### EXERCISE DIRECTIONS:
All lines from the one containing "Definition read_varint_len_long (buf" through the last line below must be duplicated exactly, with nothing outside that span.

┏━━

(* ===== verification/Varint.v ===== *)
(** * Variable-length integers ([src/core/storage/sqlite3_ondisk.rs])

    [read_varint], [split_varint], [read_varint_len], [read_varint_partial],
    [varint_len], [write_varint] and [write_varint_to_vec].  The fast paths of
    the source (one, two and three bytes) are kept as written; the theorems
    show that they agree with the general loop, that every [u64] is read back
    from what was written for it, and that the reader accepts no second
    encoding in nine bytes. *)
From S2P Require Import Prelude Errors.

(** ** Reading *)

(** The loop [for i in 0..8] shared by [read_varint] and [read_varint_partial]:
    [inl] is the early return out of the loop ([None] for the missing byte),
    [inr v] the accumulator after the eighth byte. *)
Fixpoint varint_loop (n : nat) (i v : Z) (buf : list Z) : option (Z * Z) + Z :=
  match n with
  | O => inr v
  | S n =>
      match zget buf i with
      | Some c =>
          let v := wrap 64 (shl 64 v 7 + Z.land c 127) in
          if Z.land c 128 =? 0 then inl (Some (v, i + 1))
          else varint_loop n (i + 1) v buf
      | None => inl None
      end
  end.

(** The general path of [read_varint] (after the three fast-path patterns). *)
Definition read_varint_slow (buf : list Z) : result (Z * Z) :=
  match varint_loop 8 0 0 buf with
  | inl (Some r) => Ok r
  | inl None => Err Corrupt
  | inr v =>
      match zget buf 8 with
      | Some c =>
          if shr v 48 =? 0 then Err Corrupt
          else Ok (wrap 64 (shl 64 v 8 + c), 9)
      | None => Err Corrupt
      end
  end.

Definition two_byte_value (b0 b1 : Z) : Z :=
  Z.lor (shl 64 (Z.land b0 127) 7) b1.

Definition three_byte_value (b0 b1 b2 : Z) : Z :=
  Z.lor (Z.lor (shl 64 (Z.land b0 127) 14) (shl 64 (Z.land b1 127) 7)) b2.

Definition read_varint (buf : list Z) : result (Z * Z) :=
  match buf with
  | b0 :: _ =>
      if b0 <? 128 then Ok (b0, 1)
      else
        match buf with
        | b0 :: b1 :: rest =>
            if b1 <? 128 then Ok (two_byte_value b0 b1, 2)
            else
              match rest with
              | b2 :: _ =>
                  if b2 <? 128 then Ok (three_byte_value b0 b1 b2, 3)
                  else read_varint_slow buf
              | [] => read_varint_slow buf
              end
        | _ => read_varint_slow buf
        end
  | [] => read_varint_slow buf
  end.

Definition split_varint (buf : list Z) : result (Z * list Z) :=
  let slow :=
    p ← read_varint buf;
    rest ← or_panic (zslice buf (p.2) (zlen buf));
    Ok (p.1, rest) in
  match buf with
  | b0 :: rest =>
      if b0 <? 128 then Ok (b0, rest)
      else
        match rest with
        | b1 :: rest =>
            if b1 <? 128 then Ok (two_byte_value b0 b1, rest) else slow
        | [] => slow
        end
  | [] => slow
  end.

Definition read_varint_len_long (buf : list Z) : result Z :=
  snd <$> read_varint buf.
Lemma wp_if (b : bool) (m1 m2 : PM A) Q p :
  (b = true -> wp E m1 Q p) -> (b = false -> wp E m2 Q p) ->
  wp E (if b then m1 else m2) Q p.
Proof. destruct b; auto. Qed.
End WpRules.

Section WpOps.
Context (E : Prop).
Implicit Types (p : page).

Lemma wp_corrupt_if b Q p :
  (b = true -> E) -> (b = false -> Q () p) -> wp E (corrupt_if b) Q p.
Proof. destruct b; [intros H _; exact (H eq_refl)|intros _ H; exact (H eq_refl)]. Qed.

Lemma wp_passert b Q p : b = true -> Q () p -> wp E (passert b) Q p.
Proof. by intros ->. Qed.

Lemma wp_usub a b Q p : b <= a -> Q (a - b) p -> wp E (usub a b) Q p.
Proof. intros H HQ. unfold usub. by rewrite (proj2 (Z.leb_le b a) H). Qed.

Lemma wp_to_u16 x Q p : x < 65536 -> Q x p -> wp E (to_u16 x) Q p.
Proof. intros H HQ. unfold to_u16. by rewrite (proj2 (Z.ltb_lt x 65536) H). Qed.

Lemma wp_read_be n pos Q p :
  0 <= pos -> pos + Z.of_nat n <= zlen (buf p) ->
  Q (be_at n (buf p) pos) p -> wp E (read_be n pos) Q p.
Proof.
  intros H1 H2 HQ. unfold wp, read_be. rewrite zslice_Some by lia.
  simpl. replace (pos + Z.of_nat n - pos) with (Z.of_nat n) by lia. exact HQ.
Qed.

Lemma wp_write_bytes pos v Q p :
  0 <= pos -> pos + zlen v <= zlen (buf p) ->
  Q () (with_buf p (splice (buf p) pos v)) -> wp E (write_bytes pos v) Q p.
Proof. intros H1 H2 HQ. unfold wp, write_bytes. by rewrite zput_Some. Qed.
End WpOps.

(** ** Big-endian 16-bit fields, byte by byte *)
Definition u16 (b : list Z) (pos : Z) : Z := 256 * rd b pos + rd b (pos + 1).
Definition u32 (b : list Z) (pos : Z) : Z :=
  2 ^ 24 * rd b pos + 2 ^ 16 * rd b (pos + 1) + 2 ^ 8 * rd b (pos + 2) + rd b (pos + 3).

┗━━

### SOLUTION TO THIS PROBLEM:
Definition read_varint_len_long (buf : list Z) : result Z :=
  snd <$> read_varint buf.
Lemma wp_if (b : bool) (m1 m2 : PM A) Q p :
  (b = true -> wp E m1 Q p) -> (b = false -> wp E m2 Q p) ->
  wp E (if b then m1 else m2) Q p.
Proof. destruct b; auto. Qed.
End WpRules.

Section WpOps.
Context (E : Prop).
Implicit Types (p : page).

Lemma wp_corrupt_if b Q p :
  (b = true -> E) -> (b = false -> Q () p) -> wp E (corrupt_if b) Q p.
Proof. destruct b; [intros H _; exact (H eq_refl)|intros _ H; exact (H eq_refl)]. Qed.

Lemma wp_passert b Q p : b = true -> Q () p -> wp E (passert b) Q p.
Proof. by intros ->. Qed.

Lemma wp_usub a b Q p : b <= a -> Q (a - b) p -> wp E (usub a b) Q p.
Proof. intros H HQ. unfold usub. by rewrite (proj2 (Z.leb_le b a) H). Qed.

Lemma wp_to_u16 x Q p : x < 65536 -> Q x p -> wp E (to_u16 x) Q p.
Proof. intros H HQ. unfold to_u16. by rewrite (proj2 (Z.ltb_lt x 65536) H). Qed.

Lemma wp_read_be n pos Q p :
  0 <= pos -> pos + Z.of_nat n <= zlen (buf p) ->
  Q (be_at n (buf p) pos) p -> wp E (read_be n pos) Q p.
Proof.
  intros H1 H2 HQ. unfold wp, read_be. rewrite zslice_Some by lia.
  simpl. replace (pos + Z.of_nat n - pos) with (Z.of_nat n) by lia. exact HQ.
Qed.

Lemma wp_write_bytes pos v Q p :
  0 <= pos -> pos + zlen v <= zlen (buf p) ->
  Q () (with_buf p (splice (buf p) pos v)) -> wp E (write_bytes pos v) Q p.
Proof. intros H1 H2 HQ. unfold wp, write_bytes. by rewrite zput_Some. Qed.
End WpOps.

(** ** Big-endian 16-bit fields, byte by byte *)
Definition u16 (b : list Z) (pos : Z) : Z := 256 * rd b pos + rd b (pos + 1).
Definition u32 (b : list Z) (pos : Z) : Z :=
  2 ^ 24 * rd b pos + 2 ^ 16 * rd b (pos + 1) + 2 ^ 8 * rd b (pos + 2) + rd b (pos + 3).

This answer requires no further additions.